If encryption is enabled (Preferences > Notes > Security), neither the data nor the metadata of any note will ever be written to disk in clear text, even temporarily. Even the number of notes and their relative lengths are fully opaque. By ensuring that no unencrypted data will ever touch the disk, the problem of secure file deletion can be avoided entirely.

Encryption algorithm

Notational Velocity uses the OpenSSL implementation of AES-256 in cipher-block chaining mode. However if AES-128 proves more secure, the DB preferences format would make using an alternative key size straightforward.

Key derivation

  1. Beginning with the password (which can contain any unicode character and be of any length), a master key is generated via the PBKDF2 function using 1) as many SHA-1 iterations as the CPU can perform within a user-specified period of time and 2) a fully random 256-byte salt.
  2. The master key is then fed into PBKDF2 with a single iteration and another 256-byte random salt to generate a one-time data session key, which is used to actually encrypt compressed bulk data.
  3. Stored alongside the compressed data is a verifier key, also generated by PBKDF2 from the master key with yet another salt. The data session salt and master salt are stored as well.
  4. Upon decryption, the master key is computed from the password + stored master salt, and the verifier key is computed from that master key + verifier salt. If the computed verifier key matches the stored verifier key, then the data session key is computed from the master key + stored data session salt and decryption finally takes place.

Write-ahead log security

The write-ahead log file, which stores changes not yet written to the database, is also encrypted using keys ultimately derived from the password.

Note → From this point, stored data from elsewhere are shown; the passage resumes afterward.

(** * paderbox.io.audioread: slice-annotated paths and the audio loader

    A shallow embedding of [load_audio], [_parse_audio_slice] and
    [recursive_load_audio] of [paderbox/io/audioread.py], with the
    collaborators the module calls (the sound-file decoder, the lossy-codec
    decoder, the content probe, path normalisation) gathered in a [World]
    record, and the properties the specification states about them. *)

From Stdlib Require Import ZArith NArith List String Ascii Bool Lia.
From Stdlib Require Import DecimalString DecimalN DecimalZ.
From Stdlib Require Import PrimFloat SpecFloat FloatOps FloatAxioms Uint63.
Import ListNotations.

Open Scope string_scope.
Open Scope Z_scope.

(** ** Python numbers

    [start], [stop] and [frames] are Python numbers: integers, or floats
    when the unit is seconds. *)

Inductive pynum : Type :=
| PInt (z : Z)
| PFloat (f : float).

(** Conversion of an integer to float64, exact below [2^53] in magnitude
    (sample rates and the constants [0] and [-1] are). *)
Definition float_of_Z (z : Z) : float :=
  if z <? 0 then PrimFloat.opp (PrimFloat.of_uint63 (Uint63.of_Z (- z)))
  else PrimFloat.of_uint63 (Uint63.of_Z z).

(** [x == k], [x < k] and [x > k] for a Python number [x] and an integer
    constant [k]. *)
Definition py_eq_int (x : pynum) (k : Z) : bool :=
  match x with
  | PInt z => z =? k
  | PFloat f => PrimFloat.eqb f (float_of_Z k)
  end.

Definition py_lt_int (x : pynum) (k : Z) : bool :=
  match x with
  | PInt z => z <? k
  | PFloat f => PrimFloat.ltb f (float_of_Z k)
  end.

Definition py_gt_int (x : pynum) (k : Z) : bool :=
  match x with
  | PInt z => k <? z
  | PFloat f => PrimFloat.ltb (float_of_Z k) f
  end.

(** [x * samplerate]: an integer product for an integer, the float64
    product for a float. *)
Definition py_mul_rate (x : pynum) (samplerate : Z) : pynum :=
  match x with
  | PInt z => PInt (z * samplerate)
  | PFloat f => PFloat (PrimFloat.mul f (float_of_Z samplerate))
  end.

(** Round [m / d] to the nearest integer, ties to the even one. *)
Definition half_even (m d : Z) : Z :=
  let q := m / d in
  let r := m mod d in
  match 2 * r ?= d with
  | Lt => q
  | Gt => q + 1
  | Eq => if Z.even q then q else q + 1
  end.

(** ** Channel selections, exceptions and results *)

Inductive chansel : Type :=
| ChIndex (i : Z)
| ChSlice (lo hi : option Z)
| ChList (l : list Z).

(** Arguments an exception is raised with. *)
#[warnings="-register-all"]
Inductive pyarg : Type :=
| AStr (s : string)
| ANum (n : pynum)
| AChan (c : chansel)
| AShape (sh : list nat)
| ATuple (l : list pyarg).

Inductive exn_class : Type :=
| AssertionError | ValueError | TypeError | NotImplementedError
| RuntimeError | KeyError | IndexError | AttributeError | OverflowError
| OtherError (name : string).

(** [raise cls(args) from cause]. *)
#[warnings="-register-all"]
Inductive exn : Type :=
| Exn (cls : exn_class) (args : list pyarg) (cause : option exn).

Definition exn_cls (e : exn) : exn_class := let 'Exn c _ _ := e in c.
Definition exn_args (e : exn) : list pyarg := let 'Exn _ a _ := e in a.
Definition exn_cause (e : exn) : option exn := let 'Exn _ _ c := e in c.

Inductive result (X : Type) : Type :=
| Ok (x : X)
| Err (e : exn).
Arguments Ok {X} x.
Arguments Err {X} e.

Definition rbind {X Y} (r : result X) (k : X -> result Y) : result Y :=
  match r with
  | Ok x => k x
  | Err e => Err e
  end.

(** [int(np.round(x))]: the nearest integer, ties to even; NaN raises
    ValueError and an infinity OverflowError. *)
Definition int_round (x : pynum) : result Z :=
  match x with
  | PInt z => Ok z
  | PFloat f =>
      match Prim2SF f with
      | S754_zero _ => Ok 0
      | S754_finite s m e =>
          let v := if 0 <=? e then Z.pos m * 2 ^ e
                   else half_even (Z.pos m) (2 ^ (- e)) in
          Ok (if s then - v else v)
      | S754_nan =>
          Err (Exn ValueError [AStr "cannot convert float NaN to integer"] None)
      | S754_infinity _ =>
          Err (Exn OverflowError
                 [AStr "cannot convert float infinity to integer"] None)
      end
  end.

(** ** Strings *)

Fixpoint drop (n : nat) (s : string) : string :=
  match n, s with
  | O, _ => s
  | S n', String _ s' => drop n' s'
  | S _, EmptyString => EmptyString
  end.

(** [s.startswith(p)]. *)
Fixpoint startswith (p s : string) : bool :=
  match p with
  | EmptyString => true
  | String a p' =>
      match s with
      | EmptyString => false
      | String b s' => Ascii.eqb a b && startswith p' s'
      end
  end.

(** [sub in s]. *)
Fixpoint str_in (sub s : string) : bool :=
  startswith sub s ||
  match s with
  | EmptyString => false
  | String _ s' => str_in sub s'
  end.

(** [s.rsplit(sep, maxsplit=1)] for a non-empty separator: the parts around
    the last occurrence of [sep], [None] when there is none (Python then
    returns the one-element list [[s]]). *)
Fixpoint rsplit1 (sep s : string) : option (string * string) :=
  match s with
  | EmptyString => None
  | String c s' =>
      match rsplit1 sep s' with
      | Some (a, b) => Some (String c a, b)
      | None =>
          if startswith sep s
          then Some (EmptyString, drop (String.length sep) s)
          else None
      end
  end.

(** A [str] is held as the sequence of its characters when they are
    ASCII, and as its UTF-8 bytes otherwise.  [is_digit] is [\d], and the
    digits [int] converts, among the ASCII characters: [0] to [9].
    Python's [\d] and [int] also take the decimal digits of other
    scripts, which are no digits here: what is stated about a text that
    the pattern rejects is stated for ASCII texts ([ascii_only]). *)
Definition is_digit (c : ascii) : bool :=
  (48 <=? nat_of_ascii c)%nat && (nat_of_ascii c <=? 57)%nat.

  1. Upon initializing the log, a log session key is generated by PBKDF2 from the master key plus a log session salt.
  2. This log session key is then used to generate a record key with a unique salt each time a change-record is appended. The record salt is stored in the header prefixing each record.

Securing memory-resident note data

Because it’s inevitable that the contents of Notational Velocity’s memory will be swapped to disk at some point, users should enable Secure Virtual Memory in the Security preferences panel in Mac OS X.

Additionally, to prevent unauthorized access while Notational Velocity is left running, users should also enable Require password to wake this computer from sleep or screen saver from the same panel, and set the screen saver to activate after some period of time.